Who Rules? by Unknown

Who Rules? by Unknown

Author:Unknown
Language: eng
Format: epub
Publisher: Encounter Books
Published: 2020-11-15T00:00:00+00:00


Liberty: Collective & Individual

ANGELO M. CODEVILLA

MY PURPOSE here is to examine the philosophical and practical bases for the American people’s rejection of the past century’s peculiar “internationalism,” and to suggest that the best way of transcending it, and hence to resume control of ourselves as well as of our relationship with other peoples, is to return to the principles set forth in the Declaration of Independence and practiced by presidents from George Washington to Theodore Roosevelt.

Our Declaration of Independence states as a self-evident truth that: “The laws of Nature and Nature’s God” entitle “one people”—any and all peoples—to a “separate and equal station” “among the powers of the earth.” Because all men are naturally free to distinguish themselves collectively among “the powers of the earth,” therefore each people, being sovereign over itself, may exercise its natural liberty to rule itself, and only itself.

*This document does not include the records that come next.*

Lemma insert_event_agrees {W} (s : session BookingDB W) db u id v t d :
  booking_rep (work s) db → (∀ ev, ev ∈ booking_events (work s) → fresh (senv s) 0 ≠ ev_id ev) →
  agrees booking_rep (insert_event id v t d)
    (insert_row "booking_events" (booking_event_row u (mk_event (fresh (senv s) 0) id v t d))) s db.
Proof.
  intros [Hb (es & Ht & Hs) Hk Hd] Hf. set (ev := mk_event _ _ _ _ _).
  unfold agrees. rewrite (insert_row_run _ _ _ _ _ Ht). unfold write, insert_event, get_db, uuid4.
  rewrite run_gets, run_bind, run_bind. simpl. fold ev.
  assert (write_error db (set_rows es booking_events_table) (booking_event_row u ev) es =
    if decide (¬ (int4 v ∧ varchar 64 t)) then Some DataError
    else if decide (Exists (λ ev, ev_booking_id ev = id ∧ ev_version ev = v) (booking_events (work s)))
    then Some IntegrityError else None) as ->.
  { unfold write_error.
    rewrite (decide_ext _ (¬ (int4 v ∧ varchar 64 t))).
    2:{ unfold row_fits, booking_events_table, booking_event_row. cbn [set_rows t_columns].
      rewrite !Forall2_cons, Forall2_nil. cbn. naive_solver. }
    case_decide; [done|]. rewrite decide_False.
    2:{ intros Hn. apply Hn. split; [by apply not_null_row|]. by repeat constructor. }
    unfold booking_events_table. cbn [set_rows t_constraints first_error].
    rewrite (index_key booking_event_row "id" ev_id _ _ _ _ (λ _ _, eq_refl) Hs) by done.
    cbn [index_error].
    rewrite (decide_ext _ (Exists (λ ev, ev_booking_id ev = id ∧ ev_version ev = v) (booking_events (work s)))).
    2:{ rewrite (stored_Exists _ _ _ _ _ (λ ev, ev_booking_id ev = id ∧ ev_version ev = v) Hs).
      - by rewrite Exists_exists.
      - intros t' ev' _. cbn. rewrite !Forall_cons, Forall_nil. cbn. naive_solver. }
    case_decide; [done|]. rewrite decide_True; [done|]. by repeat constructor. }
  refused.
  refused.
  do 3 eexists. split_and!; [done..|]. split; simpl; [|..|done|done].
  - destruct Hb as (rs & Hbt & Hbs). exists rs. split; [|done]. by rewrite lookup_insert_ne.
  - exists (es ++ [booking_event_row u ev]). split; [apply lookup_insert_eq|].
    by apply stored_append with (kof := ev_id).
Qed.

(** ** services/payment *)
Definition payments_table : table := Eval vm_compute in schema_of payment_scripts "payments".
Definition ledger_entries_table : table := Eval vm_compute in schema_of payment_scripts "ledger_entries".

Definition payment_row (times : Z * Z) (p : Payment) : row :=
  [("id", CUuid (pm_id p)); ("booking_id", CUuid (pm_booking_id p)); ("renter_id", CUuid (pm_renter_id p));
   ("hold_amount_cents", CInt (pm_hold_amount_cents p)); ("overage_cents", CInt (pm_overage_cents p));
   ("status", CText (pm_status p));
   ("stripe_payment_intent_id", opt_text (pm_stripe_payment_intent_id p));
   ("stripe_overage_intent_id", opt_text (pm_stripe_overage_intent_id p));
   ("created_at", CTime times.1); ("updated_at", CTime times.2)].
Definition ledger_row (created_at : Z) (e : LedgerEntry) : row :=
  [("id", CUuid (le_id e)); ("payment_id", CUuid (le_payment_id e)); ("booking_id", CUuid (le_booking_id e));
   ("account", CText (le_account e)); ("direction", CText (le_direction e));
   ("amount_cents", CInt (le_amount_cents e)); ("reason", CText (le_reason e));
   ("created_at", CTime created_at)].

(** Two payments differ in their id and in their booking. *)
Record payment_rep (pdb : PaymentDB) (db : database) : Prop := mk_payment_rep {
  pr_payments : ∃ rs, tables db !! "payments" = Some (set_rows rs payments_table) ∧
    stored payment_row "id" (λ p, payments pdb !! pm_booking_id p = Some p) rs;
  pr_ledger : ∃ rs, tables db !! "ledger_entries" = Some (set_rows rs ledger_entries_table) ∧
    stored ledger_row "id" (.∈ ledger pdb) rs;
  pr_key : ∀ i p, payments pdb !! i = Some p → pm_booking_id p = i;
  pr_id : ∀ i j p q, payments pdb !! i = Some p → payments pdb !! j = Some q → pm_id p = pm_id q → i = j;
}.

(** The object [p] is new, or was read for its booking. *)
Definition loaded_or_new (p : Payment) (pdb : PaymentDB) : Prop :=
  match payments pdb !! pm_booking_id p with
  | Some q => pm_id q = pm_id p
  | None => ∀ i q, payments pdb !! i = Some q → pm_id q ≠ pm_id p
  end.

Lemma payment_row_fits rs u p : row_fits (set_rows rs payments_table) (payment_row u p) ↔ payment_types p.
Proof.
  unfold row_fits, payments_table, payment_row, payment_types. cbn [set_rows t_columns].
  rewrite !Forall2_cons, Forall2_nil. cbn [fst snd c_name c_type]. rewrite !fits_text.
  cbn [type_fits]. naive_solver.
Qed.

Lemma flush_payment_agrees {W} (s : session PaymentDB W) db u p :
  payment_rep (work s) db → loaded_or_new p (work s) →
  agrees payment_rep (flush_payment p) (flush_row "payments" "id" (payment_row u p)) s db.
Proof.
  intros [(rs & Ht & Hs) (ls & Htl & Hl) Hk Hi] Hp.
  assert (∀ q, payments (work s) !! pm_booking_id q = Some q → pm_id p = pm_id q ↔ pm_booking_id p = pm_booking_id q)
    as Hid.
  { unfold loaded_or_new in Hp. intros q Hq. destruct (payments (work s) !! pm_booking_id p) as [q'|] eqn:E.
    - split; [intros He; eapply Hi; [exact E|exact Hq|congruence]|]. intros He. rewrite He in E. congruence.
    - split; [intros He; exfalso; by eapply Hp|]. intros He. congruence. }
  destruct (flush_row_run payment_row "id" pm_id _ _ db "payments" rs u p (λ _ _, eq_refl) Ht Hs)
    as (others & Ho & Hr).
  unfold agrees. rewrite Hr. unfold write, flush_payment, get_db. rewrite run_gets, run_bind. simpl.
  assert (write_error db (set_rows rs payments_table) (payment_row u p) others =
    if decide (¬ payment_types p) then Some DataError
    else if decide (pm_status p ∉ payment_statuses) then Some IntegrityError else None) as ->.
  { unfold write_error. rewrite (decide_ext _ (¬ payment_types p)) by by rewrite payment_row_fits.
    case_decide; [done|]. rewrite (decide_ext _ (pm_status p ∉ payment_statuses)).
    2:{ assert (not_null (set_rows rs payments_table) (payment_row u p)) by by apply not_null_row.
      assert (checks_hold (set_rows rs payments_table) (payment_row u p) ↔ pm_status p ∈ payment_statuses).
      { unfold checks_hold, payments_table. cbn [set_rows t_constraints].
        rewrite !Forall_cons, Forall_nil. cbn. unfold payment_statuses. tauto. }
      tauto. }
    case_decide; [done|]. unfold payments_table. cbn [set_rows t_constraints first_error].
    rewrite (index_key payment_row "id" pm_id _ _ _ _ (λ _ _, eq_refl) Ho) by naive_solver.
    rewrite index_free; [|done|].
    2:{ rewrite (stored_Exists _ _ _ _ _ (λ q, pm_booking_id p = pm_booking_id q) Ho).
      - intros (q & [Hq Hne] & He). apply Hne. by apply Hid.
      - intros t q _. cbn. by rewrite Forall_singleton. }
    rewrite index_none by done. rewrite decide_True; [done|]. by repeat constructor. }
  refused.
  refused.
  do 3 eexists. split_and!; [done..|]. split; simpl.
  - exists (others ++ [payment_row u p]). split; [apply lookup_insert_eq|].
    eapply stored_iff; [|apply stored_snoc with (kof := pm_id); [done|exact Ho|naive_solver]].
    intros q. rewrite <- insert_stored. naive_solver.
  - exists ls. split; [|done]. by rewrite lookup_insert_ne.
  - intros i q [[<- <-]|[_ Hq]]%lookup_insert_Some; [done|by apply Hk].
  - intros i j q q' [[<- <-]|[Hne Hq]]%lookup_insert_Some [[<- <-]|[Hne' Hq']]%lookup_insert_Some He;
      [done| | |by eapply Hi].
    + pose proof (Hk _ _ Hq'). subst j. by apply Hid.
    + pose proof (Hk _ _ Hq). subst i. symmetry. by apply Hid.
Qed.

Lemma insert_entry_agrees {W} (s : session PaymentDB W) db u e :
  payment_rep (work s) db → (∀ e', e' ∈ ledger (work s) → le_id e ≠ le_id e') →
  agrees payment_rep (insert_entry e) (insert_row "ledger_entries" (ledger_row u e)) s db.
Proof.
  intros [(rs & Htp & Hp) (ls & Ht & Hs) Hk Hi] Hf.
  unfold agrees. rewrite (insert_row_run _ _ _ _ _ Ht). unfold write, insert_entry, get_db.
  rewrite run_gets, run_bind. simpl.
  assert (write_error db (set_rows ls ledger_entries_table) (ledger_row u e) ls =
    if decide (¬ entry_types e) then Some DataError
    else if decide (¬ entry_checks e) then Some IntegrityError
    else if decide (map_Forall (λ _ p, pm_id p ≠ le_payment_id e) (payments (work s)))
    then Some IntegrityError else None) as ->.
  { unfold write_error. rewrite (decide_ext _ (¬ entry_types e)).
    2:{ unfold row_fits, ledger_entries_table, ledger_row, entry_types. cbn [set_rows t_columns].
      rewrite !Forall2_cons, Forall2_nil. cbn. naive_solver. }
    case_decide; [done|]. rewrite (decide_ext _ (¬ entry_checks e)).
    2:{ assert (not_null (set_rows ls ledger_entries_table) (ledger_row u e)) by by apply not_null_row.
      assert (checks_hold (set_rows ls ledger_entries_table) (ledger_row u e) ↔ entry_checks e).
      { unfold checks_hold, ledger_entries_table, entry_checks. cbn [set_rows t_constraints].
        rewrite !Forall_cons, Forall_nil. cbn. tauto. }
      tauto. }
    case_decide; [done|]. unfold ledger_entries_table. cbn [set_rows t_constraints first_error].
    rewrite (index_key ledger_row "id" le_id _ _ _ _ (λ _ _, eq_refl) Hs) by done.
    rewrite !index_none by done.
    assert (referenced db (set_rows ls ledger_entries_table) (ledger_row u e) ↔
      ¬ map_Forall (λ _ p, pm_id p ≠ le_payment_id e) (payments (work s))) as Hr.
    { unfold referenced, ledger_entries_table. cbn [set_rows t_constraints].
      rewrite !Forall_cons, Forall_nil, Htp. cbn [set_rows t_rows].
      rewrite (stored_Exists _ _ _ _ _ (λ p, le_payment_id e = pm_id p) Hp) by done. split.
      - intros (_ & [[]|(p & Hp' & He)] & _) Hn. by apply (Hn _ _ Hp').
      - intros (i & p & Hi' & Hn)%map_not_Forall; [|apply _]. split_and!; try done. right. exists p.
        rewrite (Hk _ _ Hi'). split; [done|]. symmetry. by apply dec_stable. }
    unfold ledger_entries_table in Hr. repeat case_decide; tauto || done. }
  refused.
  refused.
  refused.
  do 3 eexists. split_and!; [done..|]. split; simpl; [| |done|done].
  - exists rs. split; [|done]. by rewrite lookup_insert_ne.
  - exists (ls ++ [ledger_row u e]). split; [apply lookup_insert_eq|].
    by apply stored_append with (kof := le_id).
Qed.

(** ** services/listing, at the second revision *)
Definition vehicles_table : table := Eval vm_compute in schema_of listing_scripts "vehicles".
Definition availability_blocks_table : table :=
  Eval vm_compute in schema_of listing_scripts "availability_blocks".

Definition vehicle_row (updated_at : Z) (v : Vehicle) : row :=
  [("id", CUuid (vh_id v)); ("host_id", CUuid (vh_host_id v)); ("make", CText (vh_make v));
   ("model", CText (vh_model v)); ("year", CInt (vh_year v));
   ("daily_price_cents", CInt (vh_daily_price_cents v));
   ("daily_mileage_limit", CInt (vh_daily_mileage_limit v));
   ("booking_mode", CText (vh_booking_mode v)); ("approval_status", CText (vh_approval_status v));
   ("created_at", CTime (vh_created_at v)); ("updated_at", CTime updated_at);
   ("latitude", CFloat (vh_latitude v)); ("longitude", CFloat (vh_longitude v))].
Definition block_row (created_at : Z) (b : AvailabilityBlock) : row :=
  [("id", CUuid (ab_id b)); ("vehicle_id", CUuid (ab_vehicle_id b)); ("start_date", CDate (ab_start_date b));
   ("end_date", CDate (ab_end_date b)); ("created_at", CTime created_at)].

Record listing_rep (ldb : ListingDB) (db : database) : Prop := mk_listing_rep {
  lr_vehicles : ∃ rs, tables db !! "vehicles" = Some (set_rows rs vehicles_table) ∧
    stored vehicle_row "id" (λ v, vehicles ldb !! vh_id v = Some v) rs;
  lr_blocks : ∃ rs, tables db !! "availability_blocks" = Some (set_rows rs availability_blocks_table) ∧
    stored block_row "id" (.∈ blocks ldb) rs;
  lr_key : ∀ i v, vehicles ldb !! i = Some v → vh_id v = i;
  lr_dates : ∀ b, b ∈ blocks ldb → (ab_start_date b ≤ ab_end_date b)%Z;
}.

Biblical revelation of equal creation—“and God created man in His own image, male and female created He them”—is also the source the Declaration’s other “self-evident truth”: “all men are created equal … endowed by their Creator with certain unalienable Rights …” This truth is self-evident to those who believe that God creates all human beings, and that this Divine image is single, ineffable. Natural reason supports this truth. Consequent to it, because each and every human being is naturally sovereign over his own “life, liberty, and the pursuit of happiness,” no one may rightly rule another without his consent.

The collective right of peoples to have lives of their own and to pursue happiness as they see fit, is simply the writ-large version the equal rights of individuals that proceeds from their equal creation.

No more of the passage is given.